TASK: What is the number of lines in the following data that contain "array"? Answer with the number alone.

↓

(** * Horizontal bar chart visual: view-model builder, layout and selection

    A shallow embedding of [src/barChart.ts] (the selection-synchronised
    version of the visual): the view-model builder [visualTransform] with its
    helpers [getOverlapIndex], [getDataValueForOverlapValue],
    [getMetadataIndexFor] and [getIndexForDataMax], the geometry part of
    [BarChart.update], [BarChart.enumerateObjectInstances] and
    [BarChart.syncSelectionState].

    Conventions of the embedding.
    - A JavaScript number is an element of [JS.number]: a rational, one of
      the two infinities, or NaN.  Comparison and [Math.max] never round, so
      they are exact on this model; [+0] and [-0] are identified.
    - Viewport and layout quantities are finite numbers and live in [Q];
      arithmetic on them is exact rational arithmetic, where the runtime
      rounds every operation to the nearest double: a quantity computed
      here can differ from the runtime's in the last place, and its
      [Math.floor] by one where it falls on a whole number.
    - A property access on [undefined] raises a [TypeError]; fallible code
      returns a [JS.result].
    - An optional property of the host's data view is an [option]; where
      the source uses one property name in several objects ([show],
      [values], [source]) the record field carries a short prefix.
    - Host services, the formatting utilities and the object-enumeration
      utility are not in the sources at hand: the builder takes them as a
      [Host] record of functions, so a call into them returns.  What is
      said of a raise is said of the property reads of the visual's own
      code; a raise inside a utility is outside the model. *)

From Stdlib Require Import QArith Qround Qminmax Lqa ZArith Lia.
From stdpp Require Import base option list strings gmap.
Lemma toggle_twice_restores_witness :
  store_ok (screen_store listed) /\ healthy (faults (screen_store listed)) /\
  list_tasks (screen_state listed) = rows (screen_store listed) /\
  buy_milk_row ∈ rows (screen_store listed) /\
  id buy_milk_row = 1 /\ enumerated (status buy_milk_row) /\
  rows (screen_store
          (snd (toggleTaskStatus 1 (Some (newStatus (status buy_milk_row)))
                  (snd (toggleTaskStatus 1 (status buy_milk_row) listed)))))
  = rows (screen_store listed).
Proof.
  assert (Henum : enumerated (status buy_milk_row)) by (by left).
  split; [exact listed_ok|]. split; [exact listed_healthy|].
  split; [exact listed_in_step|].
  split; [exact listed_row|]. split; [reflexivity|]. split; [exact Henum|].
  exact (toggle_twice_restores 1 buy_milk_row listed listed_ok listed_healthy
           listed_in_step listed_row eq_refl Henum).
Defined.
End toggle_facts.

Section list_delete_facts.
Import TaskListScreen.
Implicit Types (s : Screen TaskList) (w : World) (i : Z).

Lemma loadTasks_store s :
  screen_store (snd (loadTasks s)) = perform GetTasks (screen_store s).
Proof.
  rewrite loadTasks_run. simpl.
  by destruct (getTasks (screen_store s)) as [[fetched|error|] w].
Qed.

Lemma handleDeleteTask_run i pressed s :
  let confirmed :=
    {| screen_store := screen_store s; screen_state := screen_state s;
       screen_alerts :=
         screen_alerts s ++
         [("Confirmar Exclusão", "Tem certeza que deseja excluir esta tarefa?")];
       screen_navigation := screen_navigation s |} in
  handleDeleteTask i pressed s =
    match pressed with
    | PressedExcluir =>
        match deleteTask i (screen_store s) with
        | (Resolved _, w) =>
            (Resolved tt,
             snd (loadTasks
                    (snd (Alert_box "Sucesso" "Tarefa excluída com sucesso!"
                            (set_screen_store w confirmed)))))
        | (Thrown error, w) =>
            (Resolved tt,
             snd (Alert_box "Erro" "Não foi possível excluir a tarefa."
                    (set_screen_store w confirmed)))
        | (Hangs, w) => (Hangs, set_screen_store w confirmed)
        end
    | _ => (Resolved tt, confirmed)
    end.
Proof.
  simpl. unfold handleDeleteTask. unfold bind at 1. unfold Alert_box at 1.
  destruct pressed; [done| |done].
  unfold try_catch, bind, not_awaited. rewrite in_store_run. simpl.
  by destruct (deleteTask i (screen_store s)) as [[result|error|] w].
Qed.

↑
↓

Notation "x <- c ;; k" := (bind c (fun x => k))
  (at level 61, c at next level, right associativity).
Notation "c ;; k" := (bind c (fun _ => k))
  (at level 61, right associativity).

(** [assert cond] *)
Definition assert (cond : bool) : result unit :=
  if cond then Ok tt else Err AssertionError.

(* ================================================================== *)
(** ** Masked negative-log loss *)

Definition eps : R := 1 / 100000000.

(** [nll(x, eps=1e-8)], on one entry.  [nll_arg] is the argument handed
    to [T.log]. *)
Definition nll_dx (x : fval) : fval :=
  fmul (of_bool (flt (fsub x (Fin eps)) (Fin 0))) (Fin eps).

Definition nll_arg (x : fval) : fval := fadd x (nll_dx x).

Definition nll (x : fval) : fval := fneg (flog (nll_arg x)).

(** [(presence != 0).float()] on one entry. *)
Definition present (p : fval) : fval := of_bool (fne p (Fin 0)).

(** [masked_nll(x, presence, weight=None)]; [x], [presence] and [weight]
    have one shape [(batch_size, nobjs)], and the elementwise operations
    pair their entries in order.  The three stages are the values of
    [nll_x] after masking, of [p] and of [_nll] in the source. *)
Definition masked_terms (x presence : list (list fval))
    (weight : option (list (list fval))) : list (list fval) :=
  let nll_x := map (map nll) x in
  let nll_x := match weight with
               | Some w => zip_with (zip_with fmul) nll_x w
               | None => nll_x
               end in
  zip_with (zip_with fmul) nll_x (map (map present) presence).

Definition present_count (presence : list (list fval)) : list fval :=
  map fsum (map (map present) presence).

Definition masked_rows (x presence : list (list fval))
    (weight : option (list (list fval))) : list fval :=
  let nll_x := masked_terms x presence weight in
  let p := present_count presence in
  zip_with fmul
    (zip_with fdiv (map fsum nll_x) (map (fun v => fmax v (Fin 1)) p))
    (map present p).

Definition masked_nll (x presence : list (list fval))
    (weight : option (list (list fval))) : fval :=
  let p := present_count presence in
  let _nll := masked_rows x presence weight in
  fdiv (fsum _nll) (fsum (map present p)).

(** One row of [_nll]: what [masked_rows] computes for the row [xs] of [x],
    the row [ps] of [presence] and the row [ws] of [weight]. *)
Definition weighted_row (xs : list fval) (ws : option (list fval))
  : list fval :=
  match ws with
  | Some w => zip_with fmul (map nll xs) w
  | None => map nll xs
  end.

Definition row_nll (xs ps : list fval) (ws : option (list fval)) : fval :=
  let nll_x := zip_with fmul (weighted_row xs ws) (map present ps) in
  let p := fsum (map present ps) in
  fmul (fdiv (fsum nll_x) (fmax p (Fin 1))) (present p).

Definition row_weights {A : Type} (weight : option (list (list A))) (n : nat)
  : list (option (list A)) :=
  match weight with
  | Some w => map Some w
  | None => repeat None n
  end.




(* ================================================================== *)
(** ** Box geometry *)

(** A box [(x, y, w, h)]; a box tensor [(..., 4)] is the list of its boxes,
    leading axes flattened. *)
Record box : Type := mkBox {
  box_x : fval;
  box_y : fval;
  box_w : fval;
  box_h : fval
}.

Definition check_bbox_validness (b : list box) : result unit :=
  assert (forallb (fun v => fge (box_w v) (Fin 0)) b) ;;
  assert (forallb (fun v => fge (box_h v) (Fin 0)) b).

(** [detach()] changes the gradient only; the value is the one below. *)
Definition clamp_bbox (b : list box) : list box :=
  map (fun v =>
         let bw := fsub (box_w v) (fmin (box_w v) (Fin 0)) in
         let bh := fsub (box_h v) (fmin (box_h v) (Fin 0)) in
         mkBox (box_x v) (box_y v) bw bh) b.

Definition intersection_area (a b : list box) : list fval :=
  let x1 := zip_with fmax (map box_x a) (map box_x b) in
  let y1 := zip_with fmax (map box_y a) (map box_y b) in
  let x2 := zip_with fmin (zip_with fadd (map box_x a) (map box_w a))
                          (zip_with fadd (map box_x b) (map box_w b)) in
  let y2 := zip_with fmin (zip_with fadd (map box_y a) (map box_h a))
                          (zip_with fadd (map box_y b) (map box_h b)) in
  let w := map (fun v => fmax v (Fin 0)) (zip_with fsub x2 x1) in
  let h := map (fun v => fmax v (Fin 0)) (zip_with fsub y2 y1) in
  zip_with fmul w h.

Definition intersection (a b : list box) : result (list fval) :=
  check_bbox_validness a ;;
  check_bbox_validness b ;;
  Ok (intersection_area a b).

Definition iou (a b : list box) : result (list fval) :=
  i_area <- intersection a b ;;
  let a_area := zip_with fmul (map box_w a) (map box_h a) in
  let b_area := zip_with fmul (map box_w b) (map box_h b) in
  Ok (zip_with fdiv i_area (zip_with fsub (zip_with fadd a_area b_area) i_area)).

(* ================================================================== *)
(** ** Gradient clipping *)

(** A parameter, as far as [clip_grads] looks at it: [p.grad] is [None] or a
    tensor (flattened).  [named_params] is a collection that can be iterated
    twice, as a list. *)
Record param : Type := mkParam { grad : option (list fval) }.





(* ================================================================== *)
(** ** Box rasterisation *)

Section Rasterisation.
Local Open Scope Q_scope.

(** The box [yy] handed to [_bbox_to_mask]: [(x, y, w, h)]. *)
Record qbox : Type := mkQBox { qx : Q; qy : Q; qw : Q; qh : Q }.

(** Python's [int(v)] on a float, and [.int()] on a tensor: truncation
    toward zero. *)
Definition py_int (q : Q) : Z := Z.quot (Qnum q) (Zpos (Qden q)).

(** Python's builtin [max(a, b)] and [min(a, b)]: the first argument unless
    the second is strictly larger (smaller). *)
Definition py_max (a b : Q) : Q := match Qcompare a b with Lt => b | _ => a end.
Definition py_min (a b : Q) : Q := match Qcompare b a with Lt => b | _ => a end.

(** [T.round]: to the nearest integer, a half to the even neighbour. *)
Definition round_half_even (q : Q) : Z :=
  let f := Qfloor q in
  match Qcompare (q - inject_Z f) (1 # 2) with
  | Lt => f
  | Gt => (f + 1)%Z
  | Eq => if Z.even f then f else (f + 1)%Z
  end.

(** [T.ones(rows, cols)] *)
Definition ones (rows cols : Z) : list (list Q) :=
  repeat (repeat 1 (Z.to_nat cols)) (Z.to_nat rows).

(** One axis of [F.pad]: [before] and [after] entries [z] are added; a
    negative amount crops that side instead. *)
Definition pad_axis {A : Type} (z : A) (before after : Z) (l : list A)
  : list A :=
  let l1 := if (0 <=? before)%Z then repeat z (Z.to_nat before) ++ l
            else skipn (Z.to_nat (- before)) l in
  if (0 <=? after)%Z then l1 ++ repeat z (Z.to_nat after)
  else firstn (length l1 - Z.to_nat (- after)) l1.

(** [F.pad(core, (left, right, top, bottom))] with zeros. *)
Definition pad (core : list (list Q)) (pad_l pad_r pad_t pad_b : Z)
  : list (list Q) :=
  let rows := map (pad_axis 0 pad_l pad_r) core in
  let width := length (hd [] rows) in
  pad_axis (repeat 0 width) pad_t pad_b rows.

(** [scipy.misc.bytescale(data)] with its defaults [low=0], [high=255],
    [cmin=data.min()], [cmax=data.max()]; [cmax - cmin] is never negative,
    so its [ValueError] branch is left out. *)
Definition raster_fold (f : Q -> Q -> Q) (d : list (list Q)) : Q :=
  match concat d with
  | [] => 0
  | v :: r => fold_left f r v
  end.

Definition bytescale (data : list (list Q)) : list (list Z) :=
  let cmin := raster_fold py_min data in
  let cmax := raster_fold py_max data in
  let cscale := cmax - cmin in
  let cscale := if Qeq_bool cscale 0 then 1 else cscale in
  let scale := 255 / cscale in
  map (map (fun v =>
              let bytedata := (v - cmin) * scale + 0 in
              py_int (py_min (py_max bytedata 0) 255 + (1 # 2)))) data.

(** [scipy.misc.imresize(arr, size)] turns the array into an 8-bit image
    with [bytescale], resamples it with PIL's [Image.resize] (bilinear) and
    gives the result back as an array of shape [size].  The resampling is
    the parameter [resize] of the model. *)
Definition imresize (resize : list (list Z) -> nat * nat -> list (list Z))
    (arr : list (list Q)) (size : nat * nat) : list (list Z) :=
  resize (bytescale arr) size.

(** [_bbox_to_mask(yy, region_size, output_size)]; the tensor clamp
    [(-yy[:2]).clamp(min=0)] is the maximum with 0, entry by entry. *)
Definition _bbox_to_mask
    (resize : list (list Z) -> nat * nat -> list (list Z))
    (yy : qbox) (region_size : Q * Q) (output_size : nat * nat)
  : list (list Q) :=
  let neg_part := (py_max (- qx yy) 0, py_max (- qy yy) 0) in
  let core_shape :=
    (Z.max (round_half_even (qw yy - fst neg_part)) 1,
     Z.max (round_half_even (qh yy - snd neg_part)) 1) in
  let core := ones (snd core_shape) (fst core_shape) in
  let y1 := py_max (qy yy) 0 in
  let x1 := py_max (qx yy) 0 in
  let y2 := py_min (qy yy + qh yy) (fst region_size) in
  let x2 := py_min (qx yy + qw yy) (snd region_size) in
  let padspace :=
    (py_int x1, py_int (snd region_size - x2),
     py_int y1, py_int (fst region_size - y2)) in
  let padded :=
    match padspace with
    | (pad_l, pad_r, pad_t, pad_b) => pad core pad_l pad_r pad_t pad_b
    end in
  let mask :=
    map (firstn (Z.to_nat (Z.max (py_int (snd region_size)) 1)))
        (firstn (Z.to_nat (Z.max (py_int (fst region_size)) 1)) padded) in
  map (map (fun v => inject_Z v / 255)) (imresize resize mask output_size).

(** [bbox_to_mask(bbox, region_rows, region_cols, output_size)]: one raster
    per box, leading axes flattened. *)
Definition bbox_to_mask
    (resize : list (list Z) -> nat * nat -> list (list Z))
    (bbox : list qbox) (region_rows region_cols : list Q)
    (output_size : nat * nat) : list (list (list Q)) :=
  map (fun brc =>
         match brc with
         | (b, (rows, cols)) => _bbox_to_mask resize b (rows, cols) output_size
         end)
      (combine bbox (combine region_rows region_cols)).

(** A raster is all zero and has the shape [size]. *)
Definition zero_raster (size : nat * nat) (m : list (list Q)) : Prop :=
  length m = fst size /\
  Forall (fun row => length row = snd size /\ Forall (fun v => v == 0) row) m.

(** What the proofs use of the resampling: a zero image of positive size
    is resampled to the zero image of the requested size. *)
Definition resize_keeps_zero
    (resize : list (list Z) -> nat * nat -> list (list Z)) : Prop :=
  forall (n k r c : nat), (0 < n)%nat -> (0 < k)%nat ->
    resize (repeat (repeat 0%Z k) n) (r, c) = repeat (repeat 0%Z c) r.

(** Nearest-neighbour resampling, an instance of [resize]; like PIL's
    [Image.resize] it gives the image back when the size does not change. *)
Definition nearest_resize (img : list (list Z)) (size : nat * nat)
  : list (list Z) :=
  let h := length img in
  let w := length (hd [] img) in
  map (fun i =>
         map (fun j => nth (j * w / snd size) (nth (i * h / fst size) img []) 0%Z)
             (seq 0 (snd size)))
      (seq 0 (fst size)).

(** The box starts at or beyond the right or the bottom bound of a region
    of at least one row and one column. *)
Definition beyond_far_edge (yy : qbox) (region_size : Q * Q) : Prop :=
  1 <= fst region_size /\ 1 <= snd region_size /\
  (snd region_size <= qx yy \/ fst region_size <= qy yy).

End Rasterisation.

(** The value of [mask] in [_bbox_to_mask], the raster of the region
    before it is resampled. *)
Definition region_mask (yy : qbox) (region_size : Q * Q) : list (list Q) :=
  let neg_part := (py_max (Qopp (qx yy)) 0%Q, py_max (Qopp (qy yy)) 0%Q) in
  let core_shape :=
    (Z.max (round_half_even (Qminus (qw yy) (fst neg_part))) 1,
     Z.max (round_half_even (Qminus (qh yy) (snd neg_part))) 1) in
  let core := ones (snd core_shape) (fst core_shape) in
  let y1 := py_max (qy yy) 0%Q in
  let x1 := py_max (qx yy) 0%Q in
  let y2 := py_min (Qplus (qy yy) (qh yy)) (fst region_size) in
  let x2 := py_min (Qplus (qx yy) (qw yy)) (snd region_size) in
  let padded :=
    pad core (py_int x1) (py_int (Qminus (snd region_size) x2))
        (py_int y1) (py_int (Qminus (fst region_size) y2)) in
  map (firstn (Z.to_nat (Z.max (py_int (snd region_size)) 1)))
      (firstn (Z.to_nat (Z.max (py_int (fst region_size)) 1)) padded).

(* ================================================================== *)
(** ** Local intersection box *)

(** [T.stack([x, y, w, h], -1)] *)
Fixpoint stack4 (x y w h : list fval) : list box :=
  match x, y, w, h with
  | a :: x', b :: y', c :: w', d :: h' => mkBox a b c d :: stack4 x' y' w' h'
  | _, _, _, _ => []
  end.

↑

ANSWER SPACE: 2